Parenting: School Threats and Bullying

Lifestyles : Family

by S.H. 204 views

Parenting: School Threats and Bullying

No one can deny that as parents we live in a different world than when we grew up. Cell phones, email, internet and social media were not typical, even nonexistent, in our household. While there has always been a degree of violence or threat in our schools, these topics have taken parenting to a different level.

I personally grew up in a middle-class neighborhood but had threats of gang violence at my school on occasion. These threats came from word of mouth and not spread rapidly across the community through social media as they are today. I was usually the one to inform my parents after school or perhaps a letter was mailed and received a few days later. I grew up with earthquake drills where my kids have lockout and lockdown drills beginning in grade school.

Only a few days ago, my children's school district received multiple threats of violence via email, phone and social media over the course of two days prompting a lockout throughout the school district. Many children were picked up early or parents chose not to send their kids to school at all. The fears of Parkland, Sandy Hook, Columbine and the many other school shootings crossed every parent's thoughts. As a parent, how do we not allow fear to consume us as we send our children to school each day? What kind of society do we live in where families are fearful of school shootings and the chance of a real threat taking place?

I won't get into the politics in this article as that alone is a long debate. The threats and fears are real and already exist regardless of political or personal stance. How can I prepare as a parent and my children for this threat today? I certainly don't have all the answers, but I can do my best as a parent.

Most schools have zero tolerance for bullying. In an article posted January 2018 on educationcorner.com, the following statistics were reported:

  • 86% of students surveyed said, "other kids picking on them, making fun of them or bullying them" is the number one reason that teenagers turn to lethal violence at school.
  • Nearly 75% of school shootings have been linked to harassment and bullying.
  • 87% of students surveyed report that bullying is the primary motivator school shootings.

As a parent, I am subtly but constantly inquiring about my kid's social life in and outside of school. When I hear about someone being picked on riding the bus home or in class, we talk about it further. I advocate my kids not participate and even stop the situation. I ask them how they would feel if that were them being picked on and, yes, we discuss school shootings and how bullying can lead to increased risk and violence.
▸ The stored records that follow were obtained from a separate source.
(* ===== verification/ThreadEvent.v ===== *)
(** ThreadEvent: the counting event on which the thread of a task queue sleeps.
    Source: src/net/util/synchronization.hpp (ThreadEvent).

    A step is an atomic access to the counter, or an operation on the mutex or
    the condition variable. The condition variable is a list of sleepers;
    blocking releases the mutex and goes to sleep in one step, as the standard
    requires. Spurious wake-ups, which it allows, are left out: they would only
    add runs in which a waiter tests the counter once more. [None] is a step that has to wait. *)
From S2P Require Import Prelude.
Local Open Scope Z_scope.

Definition INT32_MAX : Z := 2 ^ 31 - 1.
(** [std::atomic<int32_t>] wraps around. *)
Definition i32 (z : Z) : Z := let x := u32 (z mod 2 ^ 32) in if x <? 2 ^ 31 then x else x - 2 ^ 32.

Inductive pc : Set :=
  | Idle
  (* wait() *)
  | WLock | WPred | WBlock | WSleep | WRelock | WSub | WUnlock
  (* notify() *)
  | NAdd | NOne
  (* notifyAll() *)
  | AStore | AAll
  (* reset() *)
  | RStore.

Record Event : Set := mkEvent {
  flag_ : Z;
  m_ : option nat;          (* the thread that holds the mutex *)
  cv_ : list nat;           (* the threads that sleep *)
}.
Definition new_event : Event := mkEvent 0 None [].

Definition set_flag (e : Event) (f : Z) : Event := mkEvent (i32 f) (m_ e) (cv_ e).
Definition set_m (e : Event) (m : option nat) : Event := mkEvent (flag_ e) m (cv_ e).
Definition set_cv (e : Event) (l : list nat) : Event := mkEvent (flag_ e) (m_ e) l.

(** The next step of thread [t]; the threads it wakes. *)
Definition step (t : nat) (e : Event) (p : pc) : option (Event * pc * list nat) :=
  let quiet e p := Some (e, p, []) in
  match p with
  | Idle => None
  | WLock | WRelock => match m_ e with None => quiet (set_m e (Some t)) WPred | Some _ => None end
  | WPred => quiet e (if 0 <? flag_ e then WSub else WBlock)
  | WBlock => quiet (set_cv (set_m e None) (cv_ e ++ [t])) WSleep
  | WSleep => None
  | WSub => quiet (set_flag e (flag_ e - 1)) WUnlock
  | WUnlock => quiet (set_m e None) Idle
  | NAdd => quiet (set_flag e (flag_ e + 1)) NOne
  | NOne => match cv_ e with [] => quiet e Idle | w :: l => Some (set_cv e l, Idle, [w]) end
  | AStore => quiet (set_flag e INT32_MAX) AAll
  | AAll => Some (set_cv e [], Idle, cv_ e)
  | RStore => quiet (set_flag e 0) Idle
  end.

(** ** Threads

    [waits_] and [notifies_] count the events that were consumed and announced. *)
Record System : Set := mkSystem { event_ : Event; threads_ : list pc; waits_ : nat; notifies_ : nat }.

Definition wake (ps : list pc) (ws : list nat) : list pc := foldr (λ w ps, <[w := WRelock]> ps) ps ws.

Inductive action : Set := CallWait (t : nat) | CallNotify (t : nat) | Step (t : nat).

Definition call (s : System) (t : nat) (p : pc) : System :=
  match threads_ s !! t with
  | Some Idle => mkSystem (event_ s) (<[t := p]> (threads_ s)) (waits_ s) (notifies_ s)
  | _ => s
  end.
Definition act (a : action) (s : System) : System :=
  match a with
  | CallWait t => call s t WLock
  | CallNotify t => call s t NAdd
  | Step t =>
      match threads_ s !! t with
      | Some p =>
          match step t (event_ s) p with
          | Some (e, p', ws) =>
              mkSystem e (wake (<[t := p']> (threads_ s)) ws)
                (match p with WSub => S (waits_ s) | _ => waits_ s end)
                (match p with NAdd => S (notifies_ s) | _ => notifies_ s end)
          | None => s
          end
      | None => s
      end
  end.
Definition acts (l : list action) (s : System) : System := fold_left (λ s a, act a s) l s.
Definition initial (n : nat) : System := mkSystem new_event (replicate n Idle) 0 0.

(** ** A thread that is alone *)

(** [wait]: [None] when the thread goes to sleep. *)
Definition te_wait (flag : Z) : option Z := if 0 <? flag then Some (i32 (flag - 1)) else None.
Definition te_notify (flag : Z) : Z := i32 (flag + 1).
Definition te_notifyAll (flag : Z) : Z := INT32_MAX.

(** ** Every event is consumed at most once *)

Lemma i32_small z : - 2 ^ 31 ≤ z < 2 ^ 31 → i32 z = z.
Proof.
  intros Hz. unfold i32. pose proof (Z.mod_pos_bound z (2 ^ 32) ltac:(lia)). rewrite uN_small by lia.
  destruct (decide (0 ≤ z)) as [H0|H0].
  - rewrite Z.mod_small by lia. rewrite (proj2 (Z.ltb_lt _ _)); lia.
  - rewrite <- (Z.mod_unique z (2 ^ 32) (-1) (z + 2 ^ 32)) by lia. rewrite (proj2 (Z.ltb_ge _ _)); lia.
Qed.

(** Where a thread holds the mutex. *)
Definition holds (p : pc) : bool := match p with WPred | WBlock | WSub | WUnlock => true | _ => false end.

(** Threads that only wait and notify. *)
Definition plain (p : pc) : bool := match p with AStore | AAll | RStore => false | _ => true end.

Record inv (s : System) : Prop := {
  in_flag : flag_ (event_ s) = Z.of_nat (notifies_ s) - Z.of_nat (waits_ s);
  in_pos : 0 ≤ flag_ (event_ s);
  in_mutex : ∀ t p, threads_ s !! t = Some p → holds p = true → m_ (event_ s) = Some t;
  in_sub : ∀ t, threads_ s !! t = Some WSub → 0 < flag_ (event_ s);
  in_sleep : ∀ t, t ∈ cv_ (event_ s) → threads_ s !! t = Some WSleep;
  in_nodup : NoDup (cv_ (event_ s));
  in_plain : ∀ t p, threads_ s !! t = Some p → plain p = true;
}.

(** The pc of a thread after some sleepers were woken. *)
Lemma wake_lookup ps ws t p : wake ps ws !! t = Some p → (t ∉ ws ∧ ps !! t = Some p) ∨ (t ∈ ws ∧ p = WRelock).
Proof.
  revert t p. induction ws as [|w ws IH]; intros t p Hp; simpl in Hp.
  - left. split; [apply not_elem_of_nil|done].
  - destruct (decide (t = w)) as [->|Hne].
    + right. split; [left|]. apply list_lookup_insert_Some in Hp as [(_ & ? & _)|(? & _)]; done.
    + rewrite list_lookup_insert_ne in Hp by done. destruct (IH t p Hp) as [[? ?]|[? ?]].
      * left. split; [|done]. rewrite not_elem_of_cons. done.
      * right. split; [by right|done].
Qed.

Lemma wake_ne ps ws t : t ∉ ws → wake ps ws !! t = ps !! t.
Proof.
  induction ws as [|w ws IH]; intros Hn; simpl; [done|]. apply not_elem_of_cons in Hn as [? ?].
  rewrite list_lookup_insert_ne by done. by apply IH.
Qed.

Lemma lookup_upd (ps : list pc) t t' p p' : <[t := p]> ps !! t' = Some p' → t' = t ∧ p' = p ∨ t' ≠ t ∧ ps !! t' = Some p'.
Proof.
  destruct (decide (t' = t)) as [->|Hne].
  - intros [(_ & -> & _)|(? & _)]%list_lookup_insert_Some; [auto|done].
  - rewrite list_lookup_insert_ne by done. auto.
Qed.

(** A thread moves on without touching the sleepers. *)
Lemma inv_move s t p p' f m nw nn : inv s → threads_ s !! t = Some p → p ≠ WSleep → plain p' = true →
  f = Z.of_nat nn - Z.of_nat nw → 0 ≤ f →
  (∀ t', t' ≠ t → ∀ q, threads_ s !! t' = Some q → holds q = true → m = m_ (event_ s) ∧ (q = WSub → 0 < f)) →
  (holds p' = true → m = Some t) → (p' = WSub → 0 < f) →
  inv (mkSystem (mkEvent f m (cv_ (event_ s))) (<[t := p']> (threads_ s)) nw nn).
Proof.
  intros [Hf H0 Hm Hsub Hsl Hnd Hpl] Ht Hp Hpl' Hf' H0' Hother Hown Hws. pose proof (lookup_lt_Some _ _ _ Ht) as Hlt.
  split; simpl; try done.
  - intros t' q [[-> ->]|[Hne Hq]]%lookup_upd Hh; [auto|]. destruct (Hother t' Hne q Hq Hh) as [-> _]. by eapply Hm.
  - intros t' [[-> E]|[Hne Hq]]%lookup_upd; [auto|]. by apply (Hother t' Hne WSub Hq eq_refl).
  - intros t' Hin. assert (t' ≠ t) by (intros ->; apply Hsl in Hin; congruence).
    rewrite list_lookup_insert_ne by done. by apply Hsl.
  - intros t' q [[-> ->]|[Hne Hq]]%lookup_upd; [done|by eapply Hpl].
Qed.

Lemma event_act_inv a s : inv s → Z.of_nat (notifies_ s) < 2 ^ 31 - 1 → inv (act a s).
Proof.
  intros HI Hn. pose proof HI as [Hf H0 Hm Hsub Hsl Hnd Hpl].
  assert (∀ t p, threads_ s !! t = Some Idle → p = WLock ∨ p = NAdd → inv (mkSystem (event_ s) (<[t := p]> (threads_ s)) (waits_ s) (notifies_ s))) as Hcall.
  { intros t p Ht Hp. replace (event_ s) with (mkEvent (flag_ (event_ s)) (m_ (event_ s)) (cv_ (event_ s))) by by destruct (event_ s).
    apply (inv_move s t Idle); try done; try (by destruct Hp as [->| ->]).
    intros t' _ q Hq _. split; [done|]. intros ->. by eapply Hsub. }
  destruct a as [t|t|t]; simpl; unfold call.
  1-2: destruct (threads_ s !! t) as [p|] eqn:Ht; [|done]; destruct p; try done; apply Hcall; auto.
  destruct (threads_ s !! t) as [p|] eqn:Ht; [|done]. pose proof (Hpl _ _ Ht) as Hplain.
  assert (∀ t', t' ≠ t → ∀ q, threads_ s !! t' = Some q → holds q = true → holds p = true → False) as Hexcl.
  { intros t' Hne q Hq Hhq Hhp. pose proof (Hm _ _ Hq Hhq). pose proof (Hm _ _ Ht Hhp). congruence. }
  destruct p; simpl; try done.
  - (* WLock *) destruct (m_ (event_ s)) eqn:Em; [done|]. apply (inv_move s t WLock); try done.
    intros t' _ q Hq Hh. specialize (Hm _ _ Hq Hh). congruence.
  - (* WPred *) specialize (Hm _ _ Ht eq_refl).
    replace (event_ s) with (mkEvent (flag_ (event_ s)) (m_ (event_ s)) (cv_ (event_ s))) by by destruct (event_ s).
    simpl flag_. destruct (Z.ltb_spec 0 (flag_ (event_ s))); apply (inv_move s t WPred); try done; intros; exfalso; eauto.
  - (* WBlock *) specialize (Hm _ _ Ht eq_refl). split; simpl; try done.
    + intros t' q [[-> ->]|[Hne Hq]]%lookup_upd Hh; [done|]. exfalso. eauto.
    + intros t' [[-> E]|[Hne Hq]]%lookup_upd; [done|]. by apply Hsub in Hq.
    + intros t' [Hin|Hin]%elem_of_app.
      * assert (t' ≠ t) by (intros ->; apply Hsl in Hin; congruence). rewrite list_lookup_insert_ne by done. by apply Hsl.
      * apply list_elem_of_singleton in Hin as ->. apply list_lookup_insert_eq. by eapply lookup_lt_Some.
    + apply NoDup_app. split_and!; [done| |apply NoDup_singleton]. intros t' Hin. rewrite list_elem_of_singleton. intros ->.
      apply Hsl in Hin. congruence.
    + intros t' q [[-> ->]|[Hne Hq]]%lookup_upd; [done|by eapply Hpl].
  - (* WRelock *) destruct (m_ (event_ s)) eqn:Em; [done|]. apply (inv_move s t WRelock); try done.
    intros t' _ q Hq Hh. specialize (Hm _ _ Hq Hh). congruence.
  - (* WSub *) pose proof (Hsub _ Ht) as Hpos. unfold set_flag. rewrite i32_small by lia.
    apply (inv_move s t WSub); try done; try lia; [intros; exfalso; eauto|]. intros _. by apply (Hm _ _ Ht).
  - (* WUnlock *) apply (inv_move s t WUnlock); try done. intros; exfalso; eauto.
  - (* NAdd *) unfold set_flag. rewrite i32_small by lia.
    apply (inv_move s t NAdd); try done; try lia. intros t' _ q Hq _. split; [done|lia].
  - (* NOne *) destruct (cv_ (event_ s)) as [|w l] eqn:Ecv; simpl.
    + replace (event_ s) with (mkEvent (flag_ (event_ s)) (m_ (event_ s)) (cv_ (event_ s))) by by destruct (event_ s).
      apply (inv_move s t NOne); try done. intros t' _ q Hq _. split; [done|]. intros ->. by eapply Hsub.
    + apply NoDup_cons in Hnd as [Hw Hnd]. assert (w ≠ t) as Hwt by (intros ->; specialize (Hsl t ltac:(left)); congruence).
      split; simpl; try done.
      * intros t' q [[-> ->]|[Hne [[-> ->]|[Hne' Hq]]%lookup_upd]]%lookup_upd Hh; [done|done|by eapply Hm].
      * intros t' [[-> E]|[Hne [[-> E]|[Hne' Hq]]%lookup_upd]]%lookup_upd; [done|done|by eapply Hsub].
      * intros t' Hin. assert (t' ≠ w) by (by intros ->). assert (t' ≠ t) by (intros ->; specialize (Hsl t ltac:(by right)); congruence).
        rewrite !list_lookup_insert_ne by done. apply Hsl. by right.
      * intros t' q [[-> ->]|[Hne [[-> ->]|[Hne' Hq]]%lookup_upd]]%lookup_upd; [done|done|by eapply Hpl].
Qed.

Lemma act_notifies a s : (notifies_ (act a s) ≤ S (notifies_ s))%nat.
Proof.
  destruct a as [t|t|t]; simpl; unfold call; (destruct (threads_ s !! t) as [p|]; [|simpl; lia]).
  1-2: destruct p; simpl; lia.
  destruct (step t (event_ s) p) as [[[e p'] ws]|]; [|lia]. simpl. destruct p; lia.
Qed.

(** No event is consumed twice: as long as fewer than 2^31 - 1 accesses are
    made by threads that wait and notify, the counter is the number of events
    announced less those consumed, so that no more waits end than there are
    notifications, in every interleaving; and the mutex admits one thread at a
    time between the test of the counter and its decrement. *)
Theorem thread_event_counts l n : Z.of_nat (length l) < 2 ^ 31 - 1 →
  let s := acts l (initial n) in
  (waits_ s ≤ notifies_ s)%nat ∧ flag_ (event_ s) = Z.of_nat (notifies_ s) - Z.of_nat (waits_ s) ∧
  ∀ t t' p p', threads_ s !! t = Some p → threads_ s !! t' = Some p' → holds p = true → holds p' = true → t = t'.
Proof.
  intros Hl s. assert (inv s) as HI; [|destruct HI as [Hf H0 Hm _ _ _ _]; split_and!; [lia|done|]].
  - assert (inv (initial n)) as H0.
    { split; simpl; try done; try constructor.
      - by intros t p [-> _]%lookup_replicate.
      - by intros t [? _]%lookup_replicate.
      - by intros t ?%elem_of_nil.
      - by intros t p [-> _]%lookup_replicate. }
    subst s. assert (Z.of_nat (notifies_ (initial n) + length l) < 2 ^ 31 - 1) as Hb by (simpl; lia). clear Hl. revert H0 Hb.
    generalize (initial n) as s. induction l as [|a l IH]; intros s Hs Hb; [done|]. simpl in Hb.
    pose proof (act_notifies a s). change (acts (a :: l) s) with (acts l (act a s)). apply IH; [apply event_act_inv; [done|lia]|lia].
  - intros t t' p p' Ht Ht' Hp Hp'. pose proof (Hm _ _ Ht Hp). pose proof (Hm _ _ Ht' Hp'). congruence.
Qed.

(** The waiter tests the counter, the notifier increments it and wakes nobody,
    the waiter goes to sleep. *)
Definition lost_trace : list action :=
  [CallWait 0; Step 0; Step 0; CallNotify 1; Step 1; Step 1; Step 0].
This also includes their social media chats, posts, comments and video game play. Kids are brazen in their commenting on posts today. Words that are posted and hidden behind the temporary safety of a cell phone are not always words that may be used in person. I am lucky my daughter will share some of her social media posts although usually not without a little prodding or creative questioning on my part. Again, discuss the situations where someone is hurt by posted comments or any signs of social bullying. Do not ignore and assume that because your child was not directly involved there is nothing to be concerned with. As parents and as a community, we also have an obligation to stop the behavior and help our children. Discuss with fellow parents or notify the school if the signs call for it.

We want our children to go to school to learn, be book smart. We also need to teach our children street smarts. After lockout or lockdown drills and with the most recent threats, we discuss what it means to be aware of their surroundings. Not only visually but also through social media posts, rumors and what's being said by other students around them. They need to know it's okay to tell us or report something that doesn't seem right to the school. It's better for something to be false or a hoax than taking the risk of not reporting something that turns out to be true.

We want our children to maintain their innocence and purity for as long as possible. This doesn't mean we ignore the facts and pretend school violence doesn't exist. As parents we need to prepare our children for reality. As my children get older, the degree of our discussions on school violence issues get deeper. When my children were 8, we talked about being nice and telling the teachers or principal when other kids weren't nice. Now at 14, we talk about these school shootings, being aware, stopping any bullying and reporting situations or comments that don't seem right. While it's still a scary world we live in, I can only try to do my part as a parent to ready them for it.

* The information above is the opinion of the writer and not meant as professional advice.